Collected data entries

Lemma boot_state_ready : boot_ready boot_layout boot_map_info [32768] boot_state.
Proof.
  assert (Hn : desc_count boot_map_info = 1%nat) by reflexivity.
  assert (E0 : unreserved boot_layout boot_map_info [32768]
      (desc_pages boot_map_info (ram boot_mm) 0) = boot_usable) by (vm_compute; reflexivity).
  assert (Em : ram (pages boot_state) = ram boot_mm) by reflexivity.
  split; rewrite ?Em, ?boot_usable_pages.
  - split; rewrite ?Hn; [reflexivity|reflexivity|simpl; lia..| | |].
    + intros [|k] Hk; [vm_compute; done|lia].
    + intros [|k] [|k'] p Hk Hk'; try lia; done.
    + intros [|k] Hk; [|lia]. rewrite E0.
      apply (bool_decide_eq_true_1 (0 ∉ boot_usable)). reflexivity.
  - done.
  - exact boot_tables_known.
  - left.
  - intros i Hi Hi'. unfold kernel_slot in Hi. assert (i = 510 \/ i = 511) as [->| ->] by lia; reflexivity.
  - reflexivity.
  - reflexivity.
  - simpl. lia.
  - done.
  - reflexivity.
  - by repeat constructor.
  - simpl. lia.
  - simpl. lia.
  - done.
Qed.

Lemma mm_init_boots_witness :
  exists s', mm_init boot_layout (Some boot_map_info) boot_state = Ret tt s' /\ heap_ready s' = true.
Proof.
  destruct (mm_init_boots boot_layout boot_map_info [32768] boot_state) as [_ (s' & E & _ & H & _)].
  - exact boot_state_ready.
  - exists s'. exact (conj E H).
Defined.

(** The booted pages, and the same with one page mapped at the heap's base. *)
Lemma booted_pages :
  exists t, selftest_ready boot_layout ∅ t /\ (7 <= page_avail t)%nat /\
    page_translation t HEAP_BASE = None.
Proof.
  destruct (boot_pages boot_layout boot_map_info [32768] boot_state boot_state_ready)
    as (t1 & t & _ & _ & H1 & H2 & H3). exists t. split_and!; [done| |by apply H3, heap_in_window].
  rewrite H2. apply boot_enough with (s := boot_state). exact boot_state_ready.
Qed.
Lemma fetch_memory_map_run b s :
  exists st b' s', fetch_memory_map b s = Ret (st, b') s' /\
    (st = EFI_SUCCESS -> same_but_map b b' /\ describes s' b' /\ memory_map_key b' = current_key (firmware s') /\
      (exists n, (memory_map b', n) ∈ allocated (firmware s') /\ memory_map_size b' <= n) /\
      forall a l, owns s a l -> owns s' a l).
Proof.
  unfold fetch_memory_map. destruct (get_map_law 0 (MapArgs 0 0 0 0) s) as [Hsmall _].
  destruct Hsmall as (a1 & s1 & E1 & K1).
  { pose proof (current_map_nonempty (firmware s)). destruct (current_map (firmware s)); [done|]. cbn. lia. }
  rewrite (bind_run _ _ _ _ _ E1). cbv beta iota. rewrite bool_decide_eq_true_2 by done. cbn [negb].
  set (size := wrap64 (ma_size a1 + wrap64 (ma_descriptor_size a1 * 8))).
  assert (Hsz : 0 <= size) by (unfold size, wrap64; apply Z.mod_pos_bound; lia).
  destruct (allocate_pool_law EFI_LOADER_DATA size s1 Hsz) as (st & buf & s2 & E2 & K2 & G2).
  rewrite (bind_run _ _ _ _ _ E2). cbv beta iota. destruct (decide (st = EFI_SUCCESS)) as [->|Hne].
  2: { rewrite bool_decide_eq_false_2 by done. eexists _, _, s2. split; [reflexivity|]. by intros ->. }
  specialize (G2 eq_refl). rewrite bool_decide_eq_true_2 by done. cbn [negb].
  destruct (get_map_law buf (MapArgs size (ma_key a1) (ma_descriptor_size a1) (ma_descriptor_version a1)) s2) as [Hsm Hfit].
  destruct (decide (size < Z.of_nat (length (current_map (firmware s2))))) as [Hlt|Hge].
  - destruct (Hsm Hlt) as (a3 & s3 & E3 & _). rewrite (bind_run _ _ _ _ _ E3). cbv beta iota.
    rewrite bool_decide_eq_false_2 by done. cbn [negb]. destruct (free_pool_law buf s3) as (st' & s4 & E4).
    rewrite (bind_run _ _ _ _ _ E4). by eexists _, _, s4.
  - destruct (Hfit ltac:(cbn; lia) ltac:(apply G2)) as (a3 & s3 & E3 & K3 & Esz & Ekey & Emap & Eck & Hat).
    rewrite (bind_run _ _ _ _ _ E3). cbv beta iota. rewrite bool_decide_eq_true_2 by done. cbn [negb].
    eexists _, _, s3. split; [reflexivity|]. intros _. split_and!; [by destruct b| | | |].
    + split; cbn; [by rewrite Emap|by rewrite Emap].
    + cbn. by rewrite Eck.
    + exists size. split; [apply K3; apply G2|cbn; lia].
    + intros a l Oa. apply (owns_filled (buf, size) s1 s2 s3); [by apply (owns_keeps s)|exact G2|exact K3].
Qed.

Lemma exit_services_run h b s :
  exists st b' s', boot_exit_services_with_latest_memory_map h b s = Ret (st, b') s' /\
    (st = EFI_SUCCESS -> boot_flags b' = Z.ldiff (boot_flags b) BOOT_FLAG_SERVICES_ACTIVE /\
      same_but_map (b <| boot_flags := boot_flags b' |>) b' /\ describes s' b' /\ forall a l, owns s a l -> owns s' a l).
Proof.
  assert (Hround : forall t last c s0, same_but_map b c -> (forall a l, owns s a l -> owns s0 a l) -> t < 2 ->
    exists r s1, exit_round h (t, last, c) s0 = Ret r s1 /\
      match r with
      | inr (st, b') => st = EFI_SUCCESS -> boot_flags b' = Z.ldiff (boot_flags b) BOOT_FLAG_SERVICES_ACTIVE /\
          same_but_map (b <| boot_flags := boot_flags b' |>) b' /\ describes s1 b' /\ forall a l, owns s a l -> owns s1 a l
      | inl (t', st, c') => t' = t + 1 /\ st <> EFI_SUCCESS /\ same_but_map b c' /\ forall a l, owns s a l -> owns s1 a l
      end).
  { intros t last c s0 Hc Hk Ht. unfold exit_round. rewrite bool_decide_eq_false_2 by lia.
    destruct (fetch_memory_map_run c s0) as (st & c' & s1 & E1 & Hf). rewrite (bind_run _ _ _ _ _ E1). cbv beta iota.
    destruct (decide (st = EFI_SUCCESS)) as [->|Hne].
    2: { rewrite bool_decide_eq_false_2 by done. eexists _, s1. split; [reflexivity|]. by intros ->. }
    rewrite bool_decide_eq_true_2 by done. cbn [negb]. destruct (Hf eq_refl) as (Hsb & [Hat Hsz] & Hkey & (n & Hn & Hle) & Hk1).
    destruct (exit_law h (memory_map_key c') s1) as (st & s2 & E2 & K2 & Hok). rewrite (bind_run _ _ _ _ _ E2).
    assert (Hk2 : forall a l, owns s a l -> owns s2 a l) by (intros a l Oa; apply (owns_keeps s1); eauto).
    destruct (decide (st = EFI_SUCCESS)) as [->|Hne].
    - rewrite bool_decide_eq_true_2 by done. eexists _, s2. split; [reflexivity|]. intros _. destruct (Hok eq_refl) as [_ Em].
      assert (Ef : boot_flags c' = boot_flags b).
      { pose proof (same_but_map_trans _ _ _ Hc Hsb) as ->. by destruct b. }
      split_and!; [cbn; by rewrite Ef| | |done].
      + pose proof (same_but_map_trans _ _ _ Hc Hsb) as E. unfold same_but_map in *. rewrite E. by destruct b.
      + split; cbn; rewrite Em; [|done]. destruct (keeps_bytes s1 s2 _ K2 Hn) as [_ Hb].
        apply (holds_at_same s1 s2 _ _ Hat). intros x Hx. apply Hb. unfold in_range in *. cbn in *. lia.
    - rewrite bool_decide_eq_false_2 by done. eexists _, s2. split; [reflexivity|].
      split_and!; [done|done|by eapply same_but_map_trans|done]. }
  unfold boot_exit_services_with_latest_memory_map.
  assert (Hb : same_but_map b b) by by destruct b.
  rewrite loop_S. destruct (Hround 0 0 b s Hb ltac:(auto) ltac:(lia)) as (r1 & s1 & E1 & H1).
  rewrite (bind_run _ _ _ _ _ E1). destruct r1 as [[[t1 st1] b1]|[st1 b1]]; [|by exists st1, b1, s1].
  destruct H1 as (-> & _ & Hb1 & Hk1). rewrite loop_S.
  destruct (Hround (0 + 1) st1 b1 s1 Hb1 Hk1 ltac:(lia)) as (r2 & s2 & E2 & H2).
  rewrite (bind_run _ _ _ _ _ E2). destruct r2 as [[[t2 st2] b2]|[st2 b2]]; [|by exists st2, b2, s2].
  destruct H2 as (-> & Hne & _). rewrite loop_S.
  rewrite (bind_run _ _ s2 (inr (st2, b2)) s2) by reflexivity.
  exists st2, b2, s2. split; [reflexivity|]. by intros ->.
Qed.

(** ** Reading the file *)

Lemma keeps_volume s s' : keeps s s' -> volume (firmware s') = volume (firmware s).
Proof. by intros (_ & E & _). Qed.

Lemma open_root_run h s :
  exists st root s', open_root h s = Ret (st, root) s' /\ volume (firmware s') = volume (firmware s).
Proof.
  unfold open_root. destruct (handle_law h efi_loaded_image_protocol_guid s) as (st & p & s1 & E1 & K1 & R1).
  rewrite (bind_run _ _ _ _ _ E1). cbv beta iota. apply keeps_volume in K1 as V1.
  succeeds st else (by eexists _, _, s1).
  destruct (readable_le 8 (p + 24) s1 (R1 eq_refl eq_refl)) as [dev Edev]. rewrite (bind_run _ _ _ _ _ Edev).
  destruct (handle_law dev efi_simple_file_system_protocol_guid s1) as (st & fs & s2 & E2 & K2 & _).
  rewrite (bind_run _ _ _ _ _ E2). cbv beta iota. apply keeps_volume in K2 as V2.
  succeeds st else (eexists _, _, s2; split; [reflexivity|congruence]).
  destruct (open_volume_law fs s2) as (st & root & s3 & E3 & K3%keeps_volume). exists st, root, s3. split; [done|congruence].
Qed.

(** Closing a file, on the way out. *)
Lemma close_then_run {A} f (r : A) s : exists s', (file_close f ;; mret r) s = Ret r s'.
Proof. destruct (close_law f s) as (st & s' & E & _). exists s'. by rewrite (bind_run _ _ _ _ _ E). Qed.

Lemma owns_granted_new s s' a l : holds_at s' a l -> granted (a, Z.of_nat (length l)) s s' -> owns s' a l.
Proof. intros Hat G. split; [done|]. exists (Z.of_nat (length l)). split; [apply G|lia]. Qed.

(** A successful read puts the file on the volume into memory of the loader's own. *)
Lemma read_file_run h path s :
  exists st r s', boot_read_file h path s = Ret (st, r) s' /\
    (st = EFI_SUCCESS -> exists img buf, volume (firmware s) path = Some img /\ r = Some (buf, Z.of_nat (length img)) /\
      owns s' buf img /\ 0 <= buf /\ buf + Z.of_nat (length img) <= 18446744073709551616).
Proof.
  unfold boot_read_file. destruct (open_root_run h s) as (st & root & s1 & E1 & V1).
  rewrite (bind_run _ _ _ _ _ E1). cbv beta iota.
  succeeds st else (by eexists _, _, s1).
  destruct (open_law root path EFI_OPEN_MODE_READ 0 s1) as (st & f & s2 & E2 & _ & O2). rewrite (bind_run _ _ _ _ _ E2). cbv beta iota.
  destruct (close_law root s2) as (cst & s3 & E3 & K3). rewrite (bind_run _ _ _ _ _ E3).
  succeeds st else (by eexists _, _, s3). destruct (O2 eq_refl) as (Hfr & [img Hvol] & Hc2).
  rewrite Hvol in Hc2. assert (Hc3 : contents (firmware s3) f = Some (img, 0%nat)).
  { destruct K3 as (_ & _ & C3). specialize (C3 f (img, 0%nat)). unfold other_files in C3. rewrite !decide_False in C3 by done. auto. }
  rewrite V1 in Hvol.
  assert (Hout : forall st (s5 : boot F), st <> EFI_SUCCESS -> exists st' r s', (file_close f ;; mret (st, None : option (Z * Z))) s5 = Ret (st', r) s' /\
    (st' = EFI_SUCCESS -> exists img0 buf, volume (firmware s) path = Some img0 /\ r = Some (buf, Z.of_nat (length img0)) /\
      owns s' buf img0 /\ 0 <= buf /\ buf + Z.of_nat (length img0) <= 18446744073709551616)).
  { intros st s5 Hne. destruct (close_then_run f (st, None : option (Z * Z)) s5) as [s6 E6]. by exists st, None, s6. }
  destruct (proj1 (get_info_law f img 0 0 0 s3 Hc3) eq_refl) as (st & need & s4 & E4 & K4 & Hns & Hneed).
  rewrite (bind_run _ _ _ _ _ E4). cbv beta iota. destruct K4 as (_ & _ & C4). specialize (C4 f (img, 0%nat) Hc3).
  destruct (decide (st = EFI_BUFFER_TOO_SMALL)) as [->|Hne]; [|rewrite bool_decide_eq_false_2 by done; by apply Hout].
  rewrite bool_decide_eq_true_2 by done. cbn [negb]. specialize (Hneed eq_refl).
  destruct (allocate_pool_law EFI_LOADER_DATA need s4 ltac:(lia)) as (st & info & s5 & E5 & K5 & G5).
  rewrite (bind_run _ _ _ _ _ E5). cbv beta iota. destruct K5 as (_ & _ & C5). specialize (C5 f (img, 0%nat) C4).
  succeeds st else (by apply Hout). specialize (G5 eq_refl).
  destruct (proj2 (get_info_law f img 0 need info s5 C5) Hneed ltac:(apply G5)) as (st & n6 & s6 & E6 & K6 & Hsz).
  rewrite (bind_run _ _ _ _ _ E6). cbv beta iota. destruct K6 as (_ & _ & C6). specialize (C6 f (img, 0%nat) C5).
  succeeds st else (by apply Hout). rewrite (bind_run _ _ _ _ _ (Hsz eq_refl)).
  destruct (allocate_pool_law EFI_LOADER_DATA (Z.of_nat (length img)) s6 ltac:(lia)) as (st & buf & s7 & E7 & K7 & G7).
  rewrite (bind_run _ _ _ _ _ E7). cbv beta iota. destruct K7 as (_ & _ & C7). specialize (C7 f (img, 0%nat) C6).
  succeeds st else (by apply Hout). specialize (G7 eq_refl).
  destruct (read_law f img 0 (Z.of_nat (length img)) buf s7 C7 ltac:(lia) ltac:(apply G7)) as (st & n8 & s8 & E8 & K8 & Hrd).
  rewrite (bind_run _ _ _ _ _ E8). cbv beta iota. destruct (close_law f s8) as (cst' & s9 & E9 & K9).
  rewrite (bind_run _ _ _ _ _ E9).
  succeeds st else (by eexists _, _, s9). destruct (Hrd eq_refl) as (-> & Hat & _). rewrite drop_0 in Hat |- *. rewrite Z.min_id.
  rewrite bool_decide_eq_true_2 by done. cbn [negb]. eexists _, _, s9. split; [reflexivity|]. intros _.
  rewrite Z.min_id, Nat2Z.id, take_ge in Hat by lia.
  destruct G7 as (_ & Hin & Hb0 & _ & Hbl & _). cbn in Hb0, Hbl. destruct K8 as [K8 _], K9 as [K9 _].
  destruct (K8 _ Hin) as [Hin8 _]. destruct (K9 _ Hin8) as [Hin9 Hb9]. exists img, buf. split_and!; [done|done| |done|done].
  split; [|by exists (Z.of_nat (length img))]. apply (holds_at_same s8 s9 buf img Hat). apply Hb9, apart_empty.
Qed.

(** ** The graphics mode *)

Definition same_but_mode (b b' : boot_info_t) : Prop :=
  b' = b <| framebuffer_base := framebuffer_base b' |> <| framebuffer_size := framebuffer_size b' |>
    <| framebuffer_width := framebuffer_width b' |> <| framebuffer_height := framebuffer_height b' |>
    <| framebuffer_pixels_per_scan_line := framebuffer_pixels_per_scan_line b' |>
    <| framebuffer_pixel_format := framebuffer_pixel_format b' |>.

**Exercise prompt**
From the records above, quote only the lines running from the line with "destruct Hsmall as (a1 & s1 & E1 & K1)." to the line with "assert (Hround : forall", both lines included.

**The completed task**
  destruct Hsmall as (a1 & s1 & E1 & K1).
  { pose proof (current_map_nonempty (firmware s)). destruct (current_map (firmware s)); [done|]. cbn. lia. }
  rewrite (bind_run _ _ _ _ _ E1). cbv beta iota. rewrite bool_decide_eq_true_2 by done. cbn [negb].
  set (size := wrap64 (ma_size a1 + wrap64 (ma_descriptor_size a1 * 8))).
  assert (Hsz : 0 <= size) by (unfold size, wrap64; apply Z.mod_pos_bound; lia).
  destruct (allocate_pool_law EFI_LOADER_DATA size s1 Hsz) as (st & buf & s2 & E2 & K2 & G2).
  rewrite (bind_run _ _ _ _ _ E2). cbv beta iota. destruct (decide (st = EFI_SUCCESS)) as [->|Hne].
  2: { rewrite bool_decide_eq_false_2 by done. eexists _, _, s2. split; [reflexivity|]. by intros ->. }
  specialize (G2 eq_refl). rewrite bool_decide_eq_true_2 by done. cbn [negb].
  destruct (get_map_law buf (MapArgs size (ma_key a1) (ma_descriptor_size a1) (ma_descriptor_version a1)) s2) as [Hsm Hfit].
  destruct (decide (size < Z.of_nat (length (current_map (firmware s2))))) as [Hlt|Hge].
  - destruct (Hsm Hlt) as (a3 & s3 & E3 & _). rewrite (bind_run _ _ _ _ _ E3). cbv beta iota.
    rewrite bool_decide_eq_false_2 by done. cbn [negb]. destruct (free_pool_law buf s3) as (st' & s4 & E4).
    rewrite (bind_run _ _ _ _ _ E4). by eexists _, _, s4.
  - destruct (Hfit ltac:(cbn; lia) ltac:(apply G2)) as (a3 & s3 & E3 & K3 & Esz & Ekey & Emap & Eck & Hat).
    rewrite (bind_run _ _ _ _ _ E3). cbv beta iota. rewrite bool_decide_eq_true_2 by done. cbn [negb].
    eexists _, _, s3. split; [reflexivity|]. intros _. split_and!; [by destruct b| | | |].
    + split; cbn; [by rewrite Emap|by rewrite Emap].
    + cbn. by rewrite Eck.
    + exists size. split; [apply K3; apply G2|cbn; lia].
    + intros a l Oa. apply (owns_filled (buf, size) s1 s2 s3); [by apply (owns_keeps s)|exact G2|exact K3].
Qed.

Lemma exit_services_run h b s :
  exists st b' s', boot_exit_services_with_latest_memory_map h b s = Ret (st, b') s' /\
    (st = EFI_SUCCESS -> boot_flags b' = Z.ldiff (boot_flags b) BOOT_FLAG_SERVICES_ACTIVE /\
      same_but_map (b <| boot_flags := boot_flags b' |>) b' /\ describes s' b' /\ forall a l, owns s a l -> owns s' a l).
Proof.
  assert (Hround : forall t last c s0, same_but_map b c -> (forall a l, owns s a l -> owns s0 a l) -> t < 2 ->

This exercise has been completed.